For Bernhard Tschulnigg, a blind 24-year-old Austrian, a full breakfast on a weekend is as uneventful as it is for people who can see. All his life, he has managed his blindness so that he can live and realize his ambitions like everyone else.

Born blind, Tschulnigg aspires to be a chemist. In 1998, he began studying for a chemistry degree at Leopold-Franzens University., Innsbruck. In June, he became the first completely blind student in Austria to complete a series of experiments as part of the final exam for an organic chemistry course. Skeptics ask what purpose the feat serves, as Tschulnigg may never work as a bench chemist. Others are moved by his determination to experience chemistry fully.

Tschulnigg's exam consisted of four tasks performed over 20 days. In the first 10 days, last winter, Tschulnigg isolated vanillin from vanilla pods. "This showed us whether Tschulnigg could really work in the lab," says Bernhard Kräutler, a chemistry professor and head of Innsbruck's Institute of Organic Chemistry. "He passed that part very well, and we decided that he should go on to the synthetic work."

In the next 10 days, in June, he performed three syntheses: methylation of vanillin to veratric aldehyde, conversion of veratric aldehyde and malonic acid diethyl ester to ethyl benzalmalonate, and conversion of benzaldehyde and malonic acid to cinnamic acid.

The experiments were chosen to maximize Tschulnigg's use of his other senses, especially smell. "Vanillin has a characteristic smell, and after methylation to veratric aldehyde, the smell is gone," Tschulnigg says. And in the second synthesis, the starting ester has an applelike odor that disappears after the reaction, he notes.

THE LAST SYNTHESISwas especially pleasing odorwise. Benzaldehyde smells like marzipan cookies, Tschulnigg says. "And cinnamic acid smells like cinnamon bark. The lab smelled like Christmas."

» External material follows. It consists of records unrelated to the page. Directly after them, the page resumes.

(** * KeyCloakService: a shallow embedding of the OIDC integration layer

    The development follows the TypeScript class [KeyCloakService]
    (constructor, [discovery], [getJWKs], [verifyToken], [generateToken],
    [introspectToken], [registerUser]).  Asynchronous methods are written in
    a small monad that records the calls made to the collaborators (HTTP
    client, loggers, the JWT library) and ends either with a value or with a
    thrown exception (a rejected promise). *)

From Stdlib Require Import String Ascii List.
From stdpp Require Import base option list gmap strings.

Open Scope string_scope.
Open Scope list_scope.

(** ** JavaScript values used by the service *)

(** The double-quote character, for the messages that quote a field name. *)
Definition dq : string := String (ascii_of_nat 34) EmptyString.

(** Truthiness of a [string | undefined] value: [undefined] and the empty
    string are falsy. *)
Definition truthy (v : option string) : bool :=
  match v with
  | Some s => negb (String.eqb s "")
  | None => false
  end.

(** Template-literal rendering of a [string | undefined] value. *)
Definition render (v : option string) : string :=
  match v with
  | Some s => s
  | None => "undefined"
  end.

(** Exceptions by class.  [Error] stands for an error object created by a
    collaborator (HTTP client, jsonwebtoken, jwk-to-pem), by class name and
    message. *)
Inductive Exception : Type :=
| UnauthorizedException (message : string)
| InternalServerErrorException (message : string)
| AssertionError (message : string)
| TypeError (message : string)
| Error (name message : string).

(** A settled promise handed back by an asynchronous collaborator. *)
Inductive Promise (A : Type) : Type :=
| Resolved (value : A)
| Rejected (reason : Exception).
Arguments Resolved {A} value.
Arguments Rejected {A} reason.

(** ** Interfaces of the source file *)

Record OIDCIdentityConfig : Type := {
  issuer : option string;
  introspection_endpoint : option string;
  jwks_uri : option string;
  token_endpoint : option string
}.

Record RegisterUserData : Type := {
  email : string;
  firstName : string;
  lastName : string;
  password : string
}.

Record GenerateTokenData : Type := {
  gt_username : string;
  gt_password : string
}.

Record Token : Type := {
  token_type : string;
  access_token : string;
  refresh_token : option string;
  refresh_expires_in : nat;
  expires_in : option nat
}.

Record ClientCredentials : Type := {
  client_id : string;
  client_secret : option string
}.

(** Modelled from the spec: KeyCloakConfigProperties (declared in another
    file), the settings that the constructor reads: server URI, realm name,
    and the id and secret of the user-facing and of the admin client. *)
Inductive KeyCloakConfigProperties : Type :=
| ENV_KEYCLOAK_SERVER_URI
| ENV_KEYCLOAK_REALM
| ENV_KEYCLOAK_USER_CLIENT_ID
| ENV_KEYCLOAK_USER_CLIENT_SECRET
| ENV_KEYCLOAK_ADMIN_CLIENT_ID
| ENV_KEYCLOAK_ADMIN_CLIENT_SECRET.

(** A JSON Web Key as jwk-to-pem types it, and a key of the key set: a JWK
    together with its [kid]. *)
Inductive JWK : Type :=
| RSAKey (n e : string)
| ECKey (crv x y : string).

Record JWKEntry : Type := {
  kid : string;
  jwk : JWK
}.

Record JWKSData : Type := {
  keys : option (list JWKEntry)
}.

(** The object literal posted by [registerUser]. *)
Record Credential : Type := {
  cred_type : string;
  cred_value : string;
  cred_temporary : bool
}.

Record UserRepresentation : Type := {
  ur_firstName : string;
  ur_lastName : string;
  ur_email : string;
  ur_enabled : bool;
  ur_username : string;
  ur_credentials : list Credential
}.

(** Request data: a form-url-encoded string or a JSON object. *)
Inductive PostData : Type :=
| FormData (body : string)
| JsonData (body : UserRepresentation).

Record RequestConfig : Type := {
  headers : list (string * string);
  responseType : option string
}.

(** The options object given to jsonwebtoken's [verify].  [algorithms] is the
    allow-list of signature algorithms of that library's [VerifyOptions]. *)
Record VerifyOptions : Type := {
  vo_issuer : option string;
  vo_algorithms : option (list string)
}.

(** Decoded claims, as a JSON object of string members. *)
Definition Claims : Type := list (string * string).

(** ** Collaborators *)

(** The type argument of the generic [post<T>] and [loadJSON<T>]. *)
Inductive Payload : Type := TToken | TRecord | TUnknown | TConfig | TJwks.

Definition payload (T : Payload) : Type :=
  match T with
  | TToken => Token
  | TRecord => list (string * string)
  | TUnknown => unit
  | TConfig => OIDCIdentityConfig
  | TJwks => JWKSData
  end.

(** Modelled from the spec: HttpClientService (declared in another file).
    Both operations are asynchronous and signal transport and status errors
    through the promise they return. *)
Record HttpClientService : Type := {
  post : forall T : Payload,
      option string -> PostData -> RequestConfig -> Promise (payload T);
  loadJSON : forall T : Payload, string -> Promise (payload T)
}.

(** [ConfigService.get]: the value of a setting, or [undefined]. *)
Record ConfigService : Type := {
  get : KeyCloakConfigProperties -> option string
}.

(** The JWT decoded without verification: header algorithm and issuer claim. *)
Record DecodedJwt : Type := {
  header_alg : string;
  payload_iss : option string
}.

Tschulnigg also made much use of touch. For example, he knew that the condensation product of veratric aldehyde and malonic acid diethyl ester is viscous, "because when I shook the flask with the product, I didn't feel the easy splashing of a liquid." Or when preparing a sodium hydroxide solution by adding water to an amount of solid that he had measured and transferred into a flask, "the flask got really hot; I knew that the solids were dissolving."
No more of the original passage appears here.